Wombats are one of the largest burrowing mammals in the world weighing up to 36KG and growing over a metre long. These large animals are expert diggers! Their incredibly powerful legs and sharp claws allow them to construct huge tunnels and underground networks. Although they're solitary animals they do often share their burrows with other individuals when sleeping or during breeding seasons. Just like their closest relative, the Koala, they also LOVE to sleep. They sleep up to 16hrs a day and these huge burrows provide the perfect place to do just that. These burrows tend to be constructed in open grasslands and eucalyptus forests.
Wombats are marsupials, meaning that new born joeys are brought up in a pouch, just like Kangaroos and Koalas. Their pouches are actually cleverly designed and face backwards so it doesn't fill with soil while they're digging...cool right?
When first born, a tiny wombat joey weighs only 1 gram, that the weight of a metal paperclip!!
For the first 5 months the joey stays in mums pouch safe from predators
After 5 months or so the little wombat starts to venture out into the real world, but still with lots of help from mum. From 7 months the joey is able to fend for itself.

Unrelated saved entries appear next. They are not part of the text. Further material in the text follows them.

(** * pyteamcity: the locator / query-set layer

    A shallow embedding of [pyteamcity/core/queryset.py], of the
    [ProjectQuerySet] subclass and the [Project] entity of
    [pyteamcity/project.py], and of the URL set-up of
    [pyteamcity/teamcity.py].

    Python objects decoded from JSON are values of [PyVal]; exceptions are
    the constructors of [Exception]; a method of a query set is a
    computation in the state-and-exception monad [QuerySet.M], whose state
    holds the (mutable) query set object and the log of the GET requests
    issued so far.  A raised exception keeps the state reached at the
    raise, as assignments to [self] survive a Python exception. *)

From Stdlib Require Import String Ascii ZArith List Bool Lia DecimalString.
Import ListNotations.
Open Scope string_scope.
Open Scope Z_scope.

Set Warnings "-register-all".

(** ** Python values and exceptions *)

(** What [json.loads] can produce.  Numbers are restricted to integers.  A
    [PyDict] lists the items of the decoded dict, whose keys are distinct. *)
Inductive PyVal : Type :=
| PyNone
| PyBool (b : bool)
| PyInt (n : Z)
| PyStr (s : string)
| PyList (items : list PyVal)
| PyDict (fields : list (string * PyVal)).

Inductive Exception : Type :=
| UnauthorizedError (status_code : Z) (reason text : string)
| HTTPError (status_code : Z) (reason text : string)
| MultipleObjectsReturned
| KeyError (key : string)
| TypeError
| AttributeError
| ValueError
| OverflowError
| StopIteration
| JSONDecodeError.

Inductive result (A : Type) : Type :=
| Ok (a : A)
| Raise (e : Exception).
Arguments Ok {A} a.
Arguments Raise {A} e.

(** [sys.maxsize] of a 64-bit CPython. *)
Definition sys_maxsize : Z := 2 ^ 63 - 1.

(** Truth value of an object, as tested by [not x]. *)
Definition truthy (v : PyVal) : bool :=
  match v with
  | PyNone => false
  | PyBool b => b
  | PyInt n => negb (n =? 0)
  | PyStr s => negb (s =? EmptyString)%string
  | PyList items => match items with [] => false | _ :: _ => true end
  | PyDict fields => match fields with [] => false | _ :: _ => true end
  end.

Definition str_truthy (s : string) : bool := negb (s =? EmptyString)%string.

Fixpoint dict_lookup (key : string) (fields : list (string * PyVal)) : option PyVal :=
  match fields with
  | [] => None
  | (k, v) :: rest => if (k =? key)%string then Some v else dict_lookup key rest
  end.

(** [v[key]] for a string key: only a dict can be subscripted by a string. *)
Definition subscript (v : PyVal) (key : string) : result PyVal :=
  match v with
  | PyDict fields =>
      match dict_lookup key fields with
      | Some x => Ok x
      | None => Raise (KeyError key)
      end
  | _ => Raise TypeError
  end.

(** [v.get(key)]: of the decoded values only a dict has a [get] method. *)
Definition dict_get (v : PyVal) (key : string) : result PyVal :=
  match v with
  | PyDict fields =>
      Ok (match dict_lookup key fields with Some x => x | None => PyNone end)
  | _ => Raise AttributeError
  end.

(** The items [iter(v)] goes through: the elements of a list, the keys of a
    dict, the characters of a string. *)
Definition py_iter (v : PyVal) : result (list PyVal) :=
  match v with
  | PyList items => Ok items
  | PyDict fields => Ok (map (fun kv => PyStr (fst kv)) fields)
  | PyStr s => Ok (map (fun c => PyStr (String c EmptyString)) (list_ascii_of_string s))
  | _ => Raise TypeError
  end.

(** What the builtin [len] makes of the value returned by [__len__]. *)
Definition len_protocol (v : PyVal) : result Z :=
  match v with
  | PyInt n =>
      if n <? 0 then Raise ValueError
      else if n >? sys_maxsize then Raise OverflowError
      else Ok n
  | PyBool b => Ok (if b then 1 else 0)
  | _ => Raise TypeError
  end.

Definition is_dict (v : PyVal) : bool :=
  match v with PyDict _ => true | _ => false end.

Definition string_of_Z (z : Z) : string := NilZero.string_of_int (Z.to_int z).

(** ** The transport capability *)

(** A [requests.Response] as the query set uses it: the two attributes it
    reads and the two methods it calls.  [raise_for_status] is [Some msg]
    when the call raises [requests.HTTPError] with message [msg] (whose
    [response] is this response), [json] is [None] when decoding raises. *)
Module Response.
Record t : Type := mk {
  status_code : Z;
  text : string;
  raise_for_status : option string;
  json : option PyVal
}.

(** A response as [requests] makes it: [raise_for_status] raises, with the
    message [msg], exactly for the statuses from 400 to 599. *)
Definition of_requests (status : Z) (msg text : string) (body : option PyVal) : t :=
  mk status text (if (400 <=? status) && (status <? 600) then Some msg else None) body.

End Response.

(** A session answers a GET from the requests already served and the URL. *)
Module Session.
Record t : Type := mk {
  get : list string -> string -> Response.t
}.
End Session.

(** ** Locator *)

Module Locator.

(** Modelled from the spec: the module [pyteamcity/core/locator.py] (class
    [Locator], used by the query set through [add_pred] and [str]) is
    missing.  The spec: it holds an ordered sequence of (name, string-value)
    pairs; [add_predicate] appends a predicate; [render] produces
    [name1:value1,name2:value2,...] in insertion order, and the empty string
    if no predicate was added. *)
Record t : Type := mk { predicates : list (string * string) }.

Definition empty : t := mk [].

Definition add_predicate (name value : string) (l : t) : t :=
  mk (predicates l ++ [(name, value)])%list.

Definition predicate_str (p : string * string) : string :=
  fst p ++ ":" ++ snd p.

Fixpoint join_predicates (ps : list (string * string)) : string :=
  match ps with
  | [] => EmptyString
  | [p] => predicate_str p
  | p :: rest => predicate_str p ++ "," ++ join_predicates rest
  end.

Definition render (l : t) : string := join_predicates (predicates l).

(** A sequence of [add_predicate] calls, given by their arguments. *)
Definition add_all (calls : list (string * string)) (l : t) : t :=
  fold_left (fun acc c => add_predicate (fst c) (snd c) acc) calls l.

End Locator.

(** ** TeamCity: the connection *)

Module TeamCity.

Record t : Type := mk {
  username : option string;
  password : option string;
  protocol : string;
  server : string;
  port : Z;
  session : Session.t;
  base_base_url : string;
  base_url : string;
  auth : option (string * string)
}.

Definition opt_truthy (s : option string) : bool :=
  match s with Some x => str_truthy x | None => false end.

Wombats are also actually nocturnal animals, meaning they tend to come out at night to feed on grass, roots and bark. To accommodate for their high fibre diets, their teeth grow continuously throughout their lives to prevent them wearing down.
Often they're seen throughout the day in certain parts of Australia. During the cooler months of the year they will sometimes be seen taking advantage of the low light and come out to graze. In other places such as Maria Island off the east coast of Tasmania they can often be seen most days out and about at all times of the day. This is something they have adapted to due to the lack of predators on the Maria Island.
There are 3 species of wombat found in the wild today:
Credit: QLD Government Website
The bare-nosed wombat is the most common with the highest populations in the wild today. Their numbers are significant across the south east of Australia and Tasmania in particular.
The southern hairy-nosed wombat is much rarer than the common bare-nosed. It has larger ears than the common wombat, and its snout is covered with fine hairs. Their populations are extremely fragmented and numbers are estimated to be around 60,000-130,000 individuals.
The northern hairy-nosed wombat is the largest of the three species. Unfortunately their numbers are in a pretty shocking position and are now 'Critically Endangered'.